Article in English | MEDLINE | ID: covidwho-2005883

ABSTRACT

The novel coronavirus disease (COVID-19) has resulted in a global pandemic. Recently, COVID-19-related pneumothorax has gained attention because of the associated prolonged hospital stay and high mortality. While most cases of pneumothorax respond well to conservative and supportive care, some cases of refractory pneumothorax with persistent air leaks (PALs) do not respond to conventional therapies. There is a lack of evidence-based management strategies to this regard. We describe the case of a 73-year-old man with COVID-19-related acute respiratory distress syndrome (ARDS) who developed delayed tension pneumothorax with PALs caused by alveolopleural fistulas. Despite chest tube drainage, autologous blood pleurodesis, and endoscopic procedures, the PALs could not be closed, and were complicated by thoracic empyema. Subsequent minimally invasive open-window thoracostomy (OWT) with vacuum-assisted closure (VAC) therapy helped successfully control the refractory PALs.
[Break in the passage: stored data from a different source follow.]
(** ** mergePrimaryCondition beside the caller's keys *)

(** X10. When the caller's condition does not name the batch key, the merged
    condition restricts the batch key exactly as the derived condition does,
    keeps every member of the caller's condition with its value, and has no
    key from anywhere else. *)
Theorem merge_keeps_batch_and_caller processWhere ids pk where_ convertCustomTypes metaName
    cond1 :
  processWhere metaName (negb convertCustomTypes) (VObj [(pk, VObj [("$in", VArr ids)])])
  = VObj cond1 ->
  dget where_ pk = None -> NoDup (dkeys where_) ->
  exists merged,
    mergePrimaryCondition processWhere ids pk where_ convertCustomTypes metaName = VObj merged
    /\ dget merged pk = dget cond1 pk
    /\ (forall k v, dget where_ k = Some v -> dget merged k = Some v)
    /\ (forall k, In k (dkeys merged) -> In k (dkeys cond1) \/ In k (dkeys where_)).
Proof.
  intros Hcond Hnone Hnd. unfold mergePrimaryCondition, dread. rewrite Hnone, Hcond.
  cbn [truthy own_members]. eexists. split; [reflexivity|]. split; [|split].
  - apply dget_spread_other. now apply dget_None_not_In.
  - intros k v Hk. now apply dget_spread_where.
  - clear. revert cond1. induction where_ as [|[k0 v0] b IH]; intros a k; [cbn; auto|].
    rewrite spread_cons. intros Hk. destruct (IH _ _ Hk) as [H|H].
    + apply dkeys_dset_In in H. cbn [dkeys map fst In]. destruct H as [->|H]; auto.
    + cbn [dkeys map fst In]. auto.
Qed.

Lemma merge_keeps_batch_and_caller_witness :
  exists merged,
    mergePrimaryCondition (fun _ _ cond => cond) [VNum 1; VNum 2] "id"
      [("name", VStr "x")] true "Author" = VObj merged
    /\ dget merged "id" = Some (VObj [("$in", VArr [VNum 1; VNum 2])])
    /\ dget merged "name" = Some (VStr "x").
Proof.
  destruct (@merge_keeps_batch_and_caller (fun _ _ cond => cond) [VNum 1; VNum 2] "id"
              [("name", VStr "x")] true "Author" _ eq_refl eq_refl)
    as (merged & Hm & Hpk & Hkeep & _).
  - repeat constructor. cbn. tauto.
  - exists merged. split; [exact Hm|]. split; [exact Hpk|]. now apply Hkeep.
Defined.

End ConditionLaws.

(** * Laws of the loader *)

Module LoaderLaws.
Import Metadata Normalizer Conditions Loader LoaderSpec LoaderLawsSpec LoaderFacts FrameFacts
  SettledFacts EagerFacts LoaderClaims.

Section Laws.

Variable Heap : Type.
Variable C : Collaborators Heap.
Variable metadata : MetadataStorage.

#[local] Abbreviation M := (M Heap).
#[local] Abbreviation World := (World Heap).

(** ** buildFields *)

Lemma strict_eqb_VStr n x : strict_eqb (VStr n) x = true -> x = VStr n.
Proof.
  destruct x; cbn; try discriminate. intros H. apply String.eqb_eq in H. now subst.
Qed.

Lemma includes_dot_app a b : includes_dot (a ++ "." ++ b)%string = true.
Proof.
  change ("." ++ b)%string with (String "."%char b).
  induction a as [|c a IH]; cbn; [reflexivity|]. rewrite IH. apply orb_true_r.
Qed.

(** X11. buildFields reads only: the world is as before.  A list that it
    returns is never empty, and for a ONE_TO_MANY relation it names the owning
    property of the target (the property that [mappedBy] points to), which is
    what ties the fetched children back to their parents. *)
Theorem buildFields_selects_owner_key fields prop (w : World) r w' :
  buildFields metadata fields prop w = (Ok (Some r), w') ->
  w' = w /\ r <> []
  /\ (prop_reference prop = ONE_TO_MANY ->
      exists targetMeta owner,
        find metadata (prop_type prop) = Some targetMeta
        /\ dget (meta_properties targetMeta) (prop_mappedBy prop) = Some owner
        /\ In (VStr (prop_name owner)) r).
Proof.
  intros H. split; [eapply buildFields_world; eassumption|].
  unfold buildFields in H. unfold bind at 1 in H. unfold lift at 1 in H.
  destruct (ofold _ _ _) as [[|x ret_]| |]; try discriminate.
  destruct (prop_reference prop) eqn:Ek;
    try (injection H as <- _; split; [discriminate|intros; discriminate]).
  unfold find_meta, property_of, required in H. unfold bind at 1 in H.
  destruct (find metadata (prop_type prop)) as [targetMeta|] eqn:Em; [|discriminate].
  cbn [ret] in H. unfold bind at 1 in H.
  destruct (dget (meta_properties targetMeta) (prop_mappedBy prop)) as [owner|] eqn:Eo;
    [|discriminate].
  cbn [ret] in H.
  destruct (existsb (strict_eqb (VStr (prop_name owner))) (x :: ret_)) eqn:Ex;
    injection H as <- _.
  - split; [discriminate|]. intros _. exists targetMeta, owner.
    split; [first [reflexivity|exact Em]|]. split; [first [reflexivity|exact Eo]|].
    apply existsb_exists in Ex. destruct Ex as [y [Hy Ey]].
    apply strict_eqb_VStr in Ey. now subst.
  - split; [discriminate|]. intros _. exists targetMeta, owner.
    split; [first [reflexivity|exact Em]|]. split; [first [reflexivity|exact Eo]|].
    change (In (VStr (prop_name owner)) ((x :: ret_) ++ [VStr (prop_name owner)])).
    apply in_or_app. right. now left.
Qed.

(** X12. A dotted entry of the caller's [fields] selects its tail for the
    relation that its first segment names, and nothing for any other
    relation: with the single entry [name.rest], buildFields returns [[rest]]
    for the property [name] and undefined (select everything) for a property
    with another name. *)
Theorem dotted_field_selects_tail prop rest other (w : World) :
  includes_dot (prop_name prop) = false ->
  prop_reference prop <> ONE_TO_MANY ->
  buildFields metadata (Some [VStr (prop_name prop ++ "." ++ rest)%string]) prop w
  = (Ok (Some [VStr rest]), w)
  /\ (includes_dot other = false -> other <> prop_name prop ->
      buildFields metadata (Some [VStr (other ++ "." ++ rest)%string]) prop w = (Ok None, w)).
Proof.
  intros Hplain Hkind. split.
  - unfold buildFields, field_entry. cbn [ofold].
    rewrite includes_dot_app, split_dot_app, (split_dot_plain _ Hplain). cbn [app].
    rewrite String.eqb_refl, NormalizerLaws.join_split. cbn [obind ofold app].
    unfold bind, lift. destruct (prop_reference prop); try reflexivity. congruence.
  - intros Hother Hne. unfold buildFields, field_entry. cbn [ofold].
    rewrite includes_dot_app, split_dot_app, (split_dot_plain _ Hother). cbn [app].
    apply String.eqb_neq in Hne. rewrite Hne. reflexivity.
Qed.

(** ** Lazy scalars *)

(** X13. Populating a lazy scalar property never asks once per entity: when
    the property has a value on every entity (and [refresh] is off), or lazy
    scalars are to be ignored, nothing is fetched and the world is untouched;
    otherwise the call either fails before reaching the store, or makes one
    [em.find] on the entity's own class that selects this property only and
    populates nothing further.  A call that returns hands back the entities it
    was given. *)
Theorem lazy_scalar_one_fetch entityName entities pop options (w : World) meta prop r w' :
  find metadata entityName = Some meta ->
  dget (meta_properties meta) (field pop) = Some prop ->
  prop_reference prop = SCALAR -> prop_lazy prop = true ->
  populateMany C metadata entityName entities pop options w = (r, w') ->
  let missing := lazy_missing C (heap w) prop (flag (opt_refresh options)) entities in
  (forall data, r = Ok data -> data = entities)
  /\ (flag (opt_ignoreLazyScalarProperties options) = true \/ missing = [] ->
      r = Ok entities /\ w' = w)
  /\ (flag (opt_ignoreLazyScalarProperties options) = false -> missing <> [] ->
      (w' = w /\ forall data, r <> Ok data)
      \/ exists where_,
           trace w' = trace w ++
             [EvFind (meta_className meta) where_
                (mkFind None (opt_filters options) (opt_convertCustomTypes options)
                   (opt_lockMode options) (opt_populateWhere options) VUndefined (PArr [])
                   (opt_strategy options) (Some [VStr (prop_name prop)]) None
                   (opt_connectionType options))]).
Proof.
  intros Hmeta Hprop Hkind Hlazy H missing.
  unfold populateMany, find_meta, property_of, required in H.
  unfold bind at 1 in H. rewrite Hmeta in H. cbn [ret] in H.
  unfold bind at 1 in H. rewrite Hprop in H. cbn [ret] in H.
  rewrite Hkind, Hlazy in H. unfold bind at 1 in H. cbn [get_heap] in H.
  fold (lazy_missing C (heap w) prop (flag (opt_refresh options)) entities) in H.
  fold missing in H.
  destruct (flag (opt_ignoreLazyScalarProperties options)) eqn:Ei.
  { injection H as <- <-. repeat split; auto; try congruence; intros data [= <-]; auto. }
  destruct missing as [|m ms] eqn:Em.
  { injection H as <- <-. repeat split; auto; try congruence; intros data [= <-]; auto. }
  apply bind_cases in H.
  destruct H as [(where_ & w1 & Hm & H)|[Hr [(e & Hm & _)|[Hm _]]]].
  - assert (w1 = w) as -> by (eapply mergePrimaryCondition_world; eassumption).
    unfold bind, call_find in H.
    destruct (em_find C _ _ _ (heap w)) as [[found| |] h'] eqn:Ef; injection H as <- <-;
      (split; [intros data [= <-]; reflexivity|]);
      (split; [intros [?|?]; discriminate|]); intros _ _; right; exists where_; reflexivity.
  - assert (w' = w) as -> by (eapply mergePrimaryCondition_world; eassumption).
    split; [intros data Hd; now destruct (Hr data)|].
    split; [intros [?|?]; discriminate|]. intros _ _. left. auto.
  - assert (w' = w) as -> by (eapply mergePrimaryCondition_world; eassumption).
    split; [intros data Hd; now destruct (Hr data)|].
    split; [intros [?|?]; discriminate|]. intros _ _. left. auto.
Qed.

(** ** Re-attaching the children to their parents *)

Lemma kept_items {A} (f : A -> bool) l :
  map fst (filter snd (combine l (map f l))) = filter f l.
Proof.
  induction l as [|x l IH]; [reflexivity|]. cbn [map combine filter snd].
  destruct (f x); cbn [map fst]; now rewrite IH.
Qed.

Lemma omap_total {A B} (g : A -> Outcome B) (f : A -> B) l :
  (forall x y, g x = Ok y -> y = f x) ->
  forall ys, omap g l = Ok ys -> ys = map f l.
Proof.
  intros Hg. induction l as [|x l IH]; cbn [omap map]; intros ys.
  - now intros [= <-].
  - destruct (g x) as [y| |] eqn:Eg; cbn [obind]; try discriminate.
    destruct (omap g l) as [ys'| |]; cbn [obind]; try discriminate.
    intros [= <-]. now rewrite (Hg _ _ Eg), (IH _ eq_refl).
Qed.

(** The loop shared by initializeOneToMany and initializeManyToMany: for each
    parent, the children that pass the test are hydrated into its collection,
    in the order of the children. *)
Lemma reattach_loop (K : Heap -> EntId -> EntId -> M bool)
    (test : Heap -> EntId -> EntId -> Outcome bool)
    (passes : Heap -> EntId -> EntId -> bool) children field force :
  (forall h parent child (w : World), K h parent child w = (test h parent child, w)) ->
  (forall h parent child b, test h parent child = Ok b -> b = passes h parent child) ->
  forall filtered (w w' : World),
    for_each filtered (fun entity =>
      bind (get_heap (Heap := Heap)) (fun h =>
      bind (map_m children (K h entity)) (fun keep =>
      hydrate C entity field (map fst (filter snd (combine children keep))) force))) w
    = (Ok tt, w') ->
    exists perParent,
      trace w' = trace w ++ hydrations field force filtered perParent
      /\ Forall2 (fun parent items => exists h, items = filter (passes h parent) children)
                 filtered perParent
      /\ conds w' = conds w.
Proof.
  intros HK Htest. induction filtered as [|entity filtered IH]; intros w w' H.
  - injection H as <-. exists []. split; [now rewrite app_nil_r|]. split; [constructor|auto].
  - cbn [for_each] in H. apply bind_Ok in H. destruct H as ([] & w1 & Hone & Hrest).
    destruct (IH _ _ Hrest) as (perParent & Ht & Hf & Hc). clear IH Hrest.
    unfold bind at 1 in Hone. cbn [get_heap] in Hone.
    unfold bind at 1 in Hone.
    rewrite (map_m_pure (K (heap w) entity) (fun _ child => test (heap w) entity child))
      in Hone by (intros; apply HK).
    destruct (omap (fun child => test (heap w) entity child) children) as [keep| |] eqn:Ek;
      try discriminate.
    apply (omap_total _ (passes (heap w) entity)) in Ek; [|intros; eapply Htest; eauto].
    subst keep. rewrite kept_items in Hone.
    unfold hydrate in Hone. unfold bind at 1 in Hone. cbn [get_heap] in Hone.
    destruct (isCollection (slot C (heap w) entity field)); [|discriminate].
    unfold call_hydrate in Hone. injection Hone as <-. cbn [trace conds] in *.
    exists (filter (passes (heap w) entity) children :: perParent).
    split; [|split; [constructor; eauto|exact Hc]].
    rewrite Ht. unfold hydrations. cbn [combine map fst snd]. now rewrite <- app_assoc.
Qed.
Serial chest computed tomography monitoring was useful for the early detection of the pneumothorax and understanding of its temporal relationship with air-filled lung cysts. Our case provides a new perspective to the underlying cause of refractory pneumothorax with PALs, secondary to COVID-19-related ARDS, and underscores the potential of OWT with VAC therapy as a therapeutic alternative in such cases.